Durante los primeros siete meses de 2026, la moneda colombiana ha experimentado una sostenida revaluación frente al dólar estadounidense, un fenómeno macroeconómico que genera un impacto directo y complejo en la economía fronteriza del estado Táchira.
La dinámica comercial de Táchira se encuentra estrechamente ligada a la divisa colombiana. De acuerdo con el más reciente estudio del Observatorio Económico de La Nación Radio, el peso es la moneda predominante para cubrir los gastos mensuales en los hogares tachirenses, con una penetración del 49,5 %.
Este estrecho vínculo provoca que la apreciación del peso se traslade de forma inmediata a la cotidianeidad tachirense.
Como consecuencia inmediata, el consumo transfronterizo atraviesa una reorganización. Para el habitante que cruza habitualmente la frontera hacia localidades como Cúcuta o Villa del Rosario para adquirir alimentos o servicios de salud, la compra en el comercio colombiano pierde atractivo debido al menor rendimiento del dólar.

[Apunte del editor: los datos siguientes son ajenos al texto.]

(** The sector a renewal writes: the record and the bitmap ([renew_write]). *)
Definition renewal_image (leader : leader_record) (bitmap : list Z) : mem :=
  mem_write (mem_of (leader_image leader lr_end0)) LEADER_RECORD_MAX (Z.of_nat (length bitmap)) (mem_of bitmap).

Lemma sector_of_renewal ss i buf leader bitmap :
  leader_record_ok leader -> length bitmap = HOSTID_BITMAP_SIZE ->
  (forall k, 0 <= k < 512 -> buf (i * ss + k) = renewal_image leader bitmap k) ->
  sector_leader ss i buf = lr_with_checksum (leader_sum leader lr_end0) leader /\
  sector_bitmap ss i buf = bitmap.
Proof.
  intros Hok Hl Hbuf. unfold sector_leader, sector_bitmap, HOSTID_BITMAP_OFFSET, renewal_image, LEADER_RECORD_MAX in *.
  assert (Hs : Z.of_nat sizeof_leader_record = 200) by done.
  assert (Hb : Z.of_nat HOSTID_BITMAP_SIZE = 256) by done. split.
  - assert (mem_read buf (i * ss) sizeof_leader_record = leader_image leader lr_end0) as ->.
    { rw -{1}(mem_read_of (leader_image leader lr_end0)) length_leader_image //.
      rw -(mem_read_write_disjoint _ 256 (Z.of_nat (length bitmap)) (mem_of bitmap) sizeof_leader_record 0); [left; lia|].
      apply mem_read_ext. intros k Hk. rw Z.add_0_l. apply Hbuf. lia. }
    destruct (leader_image_in leader lr_end0 [] Hok) as [H _]; [done|apply zeros_ok|]. by rw app_nil_r in H.
  - rw -{1}(mem_read_of bitmap) Hl. change 0 with (256 - 256).
    rw -(mem_read_write (mem_of (leader_image leader lr_end0)) 256 256); [lia..|].
    apply mem_read_ext. intros k Hk. rw -Z.add_assoc Hbuf; [lia|]. by rw Hl.
Qed.

(** The hosts marked in the bitmap of [sp]. *)
Definition marks (sp : lspace) (now h : Z) : bool :=
  (h <=? sp.(sp_max_hosts)) && marked sp now h (host_at h sp).

Lemma create_bitmap_marks sp now h :
  1 <= h -> 0 <= sp.(sp_max_hosts) <= DEFAULT_MAX_HOSTS -> length sp.(sp_host_status) = Z.to_nat DEFAULT_MAX_HOSTS ->
  let b := fst (fst (create_bitmap_and_extra now (zeros HOSTID_BITMAP_SIZE) sp)) in
  length b = HOSTID_BITMAP_SIZE /\ bytes_ok b /\ nz (test_id_bit h b) = marks sp now h.
Proof.
  unfold create_bitmap_and_extra, DEFAULT_MAX_HOSTS. intros Hh Hm Hl. cbv zeta.
  set (n := Z.to_nat sp.(sp_max_hosts)). assert (Hlen : length (take n sp.(sp_host_status)) = n).
  { rw length_take Hl. lia. }
  destruct (bitmap_loop_spec sp now h (take n sp.(sp_host_status)) 0 (zeros HOSTID_BITMAP_SIZE))
    as (H1 & H2 & H3); [lia|rw Hlen; unfold HOSTID_BITMAP_SIZE; lia|done|by vm_compute|apply zeros_ok|].
  destruct (bitmap_loop _ _ _ _ _) as [l b]. cbn [fst snd] in *. do 2 (split; [done|]). rw H3.
  assert (nz (test_id_bit h (zeros HOSTID_BITMAP_SIZE)) = false) as ->.
  { unfold test_id_bit, zeros, nz. rw nth_lookup.
    destruct (replicate _ _ !! _) eqn:E; cbn; [by apply lookup_replicate in E as [-> _]|done]. }
  cbn [orb]. unfold marks, host_at. rw Z.sub_0_r nth_lookup.
  destruct (Z.leb_spec h sp.(sp_max_hosts)) as [Hle|Hgt].
  - rw lookup_take_lt; [lia|]. destruct (lookup_lt_is_Some_2 sp.(sp_host_status) (Z.to_nat (h - 1))) as [hs ->].
    { rw Hl. lia. } cbn. by assert ((0 <? h) = true) as -> by lia.
  - rw lookup_take_ge; [lia|done].
Qed.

No obstante, esta coyuntura abre dos oportunidades estratégicas para Táchira, el desvío de la demanda hacia el abastecimiento estrictamente local y el estímulo al “turismo de compras” por parte de ciudadanos colombianos atraídos por el mayor poder adquisitivo de su moneda frente al mercado venezolano.
Pese a la fortaleza actual del peso, las proyecciones de la firma Credicorp Capital señalan que el mercado cambiario podría moderarse hacia el cierre del año, estimando un precio promedio del dólar de 3.450 pesos para finales de 2026 y un paulatino ajuste hacia los 3.900 pesos en 2027.